*PROBLEM DETAILS*: Beneath this instruction is a listing. Transcribe from it only the stretch from the line with "exact (replacement_placed projectHost" through the line with "rewrite onEditorChange_run, Hfile, Hc.", both end lines included, exactly as written.

*RECORD EXCERPTS*:
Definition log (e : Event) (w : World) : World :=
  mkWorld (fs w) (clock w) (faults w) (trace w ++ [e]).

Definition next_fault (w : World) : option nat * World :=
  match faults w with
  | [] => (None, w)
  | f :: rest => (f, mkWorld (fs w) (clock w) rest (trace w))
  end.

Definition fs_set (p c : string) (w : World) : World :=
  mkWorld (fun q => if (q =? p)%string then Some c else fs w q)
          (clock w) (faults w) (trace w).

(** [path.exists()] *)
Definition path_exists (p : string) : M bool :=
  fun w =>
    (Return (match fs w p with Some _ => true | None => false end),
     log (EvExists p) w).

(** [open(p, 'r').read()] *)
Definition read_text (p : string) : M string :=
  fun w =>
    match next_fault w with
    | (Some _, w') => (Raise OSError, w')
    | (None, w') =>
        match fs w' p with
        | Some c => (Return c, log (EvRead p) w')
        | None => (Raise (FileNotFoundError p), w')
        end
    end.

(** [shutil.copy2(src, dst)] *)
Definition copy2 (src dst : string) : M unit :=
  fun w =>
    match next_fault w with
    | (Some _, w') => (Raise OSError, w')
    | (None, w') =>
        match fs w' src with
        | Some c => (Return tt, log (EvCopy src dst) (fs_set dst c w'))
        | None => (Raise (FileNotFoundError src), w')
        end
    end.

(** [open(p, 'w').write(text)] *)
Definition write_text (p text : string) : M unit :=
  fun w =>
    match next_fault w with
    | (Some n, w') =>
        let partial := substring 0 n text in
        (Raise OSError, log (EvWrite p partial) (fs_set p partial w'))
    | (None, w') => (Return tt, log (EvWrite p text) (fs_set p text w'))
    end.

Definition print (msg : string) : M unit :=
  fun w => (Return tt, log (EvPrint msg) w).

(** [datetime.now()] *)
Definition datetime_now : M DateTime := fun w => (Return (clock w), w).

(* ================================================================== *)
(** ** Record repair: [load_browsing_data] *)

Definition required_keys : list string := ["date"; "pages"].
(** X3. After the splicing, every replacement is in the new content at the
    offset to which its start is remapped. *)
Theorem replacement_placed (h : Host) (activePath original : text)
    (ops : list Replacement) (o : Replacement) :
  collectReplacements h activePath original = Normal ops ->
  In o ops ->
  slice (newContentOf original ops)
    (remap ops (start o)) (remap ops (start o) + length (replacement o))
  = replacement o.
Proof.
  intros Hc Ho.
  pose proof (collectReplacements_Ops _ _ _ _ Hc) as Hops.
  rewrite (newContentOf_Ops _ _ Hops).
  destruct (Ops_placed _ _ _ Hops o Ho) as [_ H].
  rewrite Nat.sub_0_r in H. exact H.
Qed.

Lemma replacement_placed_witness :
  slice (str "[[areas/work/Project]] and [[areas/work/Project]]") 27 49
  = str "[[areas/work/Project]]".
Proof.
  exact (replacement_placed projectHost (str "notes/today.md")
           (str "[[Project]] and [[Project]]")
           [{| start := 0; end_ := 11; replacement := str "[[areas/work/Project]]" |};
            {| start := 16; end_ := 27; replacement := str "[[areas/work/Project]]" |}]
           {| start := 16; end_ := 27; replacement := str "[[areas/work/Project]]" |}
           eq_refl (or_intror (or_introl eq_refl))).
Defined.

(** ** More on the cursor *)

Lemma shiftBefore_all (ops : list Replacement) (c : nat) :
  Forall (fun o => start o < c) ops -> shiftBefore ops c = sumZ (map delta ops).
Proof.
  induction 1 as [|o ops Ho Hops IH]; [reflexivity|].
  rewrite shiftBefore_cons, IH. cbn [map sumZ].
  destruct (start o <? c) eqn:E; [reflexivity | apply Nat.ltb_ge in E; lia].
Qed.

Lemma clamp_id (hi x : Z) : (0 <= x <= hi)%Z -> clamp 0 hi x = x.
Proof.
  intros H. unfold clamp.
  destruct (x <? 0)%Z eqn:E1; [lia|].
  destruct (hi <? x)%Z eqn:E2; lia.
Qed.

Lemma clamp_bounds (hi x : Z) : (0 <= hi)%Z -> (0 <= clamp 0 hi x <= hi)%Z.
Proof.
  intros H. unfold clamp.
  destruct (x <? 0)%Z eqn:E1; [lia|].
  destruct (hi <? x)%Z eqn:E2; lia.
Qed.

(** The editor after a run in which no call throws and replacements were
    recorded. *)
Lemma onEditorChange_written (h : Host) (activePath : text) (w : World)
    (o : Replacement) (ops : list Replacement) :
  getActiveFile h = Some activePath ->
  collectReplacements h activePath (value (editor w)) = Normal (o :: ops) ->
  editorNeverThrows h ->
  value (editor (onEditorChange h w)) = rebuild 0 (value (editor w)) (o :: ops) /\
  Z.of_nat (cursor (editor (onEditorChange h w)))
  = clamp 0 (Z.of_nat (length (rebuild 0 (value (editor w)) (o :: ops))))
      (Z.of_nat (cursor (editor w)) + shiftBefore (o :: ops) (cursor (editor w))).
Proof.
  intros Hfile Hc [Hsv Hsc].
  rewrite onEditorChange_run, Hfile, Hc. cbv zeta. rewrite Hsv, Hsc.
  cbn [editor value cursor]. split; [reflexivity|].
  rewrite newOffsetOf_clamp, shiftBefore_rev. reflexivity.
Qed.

*WRITTEN SOLUTION*:
  exact (replacement_placed projectHost (str "notes/today.md")
           (str "[[Project]] and [[Project]]")
           [{| start := 0; end_ := 11; replacement := str "[[areas/work/Project]]" |};
            {| start := 16; end_ := 27; replacement := str "[[areas/work/Project]]" |}]
           {| start := 16; end_ := 27; replacement := str "[[areas/work/Project]]" |}
           eq_refl (or_intror (or_introl eq_refl))).
Defined.

(** ** More on the cursor *)

Lemma shiftBefore_all (ops : list Replacement) (c : nat) :
  Forall (fun o => start o < c) ops -> shiftBefore ops c = sumZ (map delta ops).
Proof.
  induction 1 as [|o ops Ho Hops IH]; [reflexivity|].
  rewrite shiftBefore_cons, IH. cbn [map sumZ].
  destruct (start o <? c) eqn:E; [reflexivity | apply Nat.ltb_ge in E; lia].
Qed.

Lemma clamp_id (hi x : Z) : (0 <= x <= hi)%Z -> clamp 0 hi x = x.
Proof.
  intros H. unfold clamp.
  destruct (x <? 0)%Z eqn:E1; [lia|].
  destruct (hi <? x)%Z eqn:E2; lia.
Qed.

Lemma clamp_bounds (hi x : Z) : (0 <= hi)%Z -> (0 <= clamp 0 hi x <= hi)%Z.
Proof.
  intros H. unfold clamp.
  destruct (x <? 0)%Z eqn:E1; [lia|].
  destruct (hi <? x)%Z eqn:E2; lia.
Qed.

(** The editor after a run in which no call throws and replacements were
    recorded. *)
Lemma onEditorChange_written (h : Host) (activePath : text) (w : World)
    (o : Replacement) (ops : list Replacement) :
  getActiveFile h = Some activePath ->
  collectReplacements h activePath (value (editor w)) = Normal (o :: ops) ->
  editorNeverThrows h ->
  value (editor (onEditorChange h w)) = rebuild 0 (value (editor w)) (o :: ops) /\
  Z.of_nat (cursor (editor (onEditorChange h w)))
  = clamp 0 (Z.of_nat (length (rebuild 0 (value (editor w)) (o :: ops))))
      (Z.of_nat (cursor (editor w)) + shiftBefore (o :: ops) (cursor (editor w))).
Proof.
  intros Hfile Hc [Hsv Hsc].
  rewrite onEditorChange_run, Hfile, Hc. cbv zeta. rewrite Hsv, Hsc.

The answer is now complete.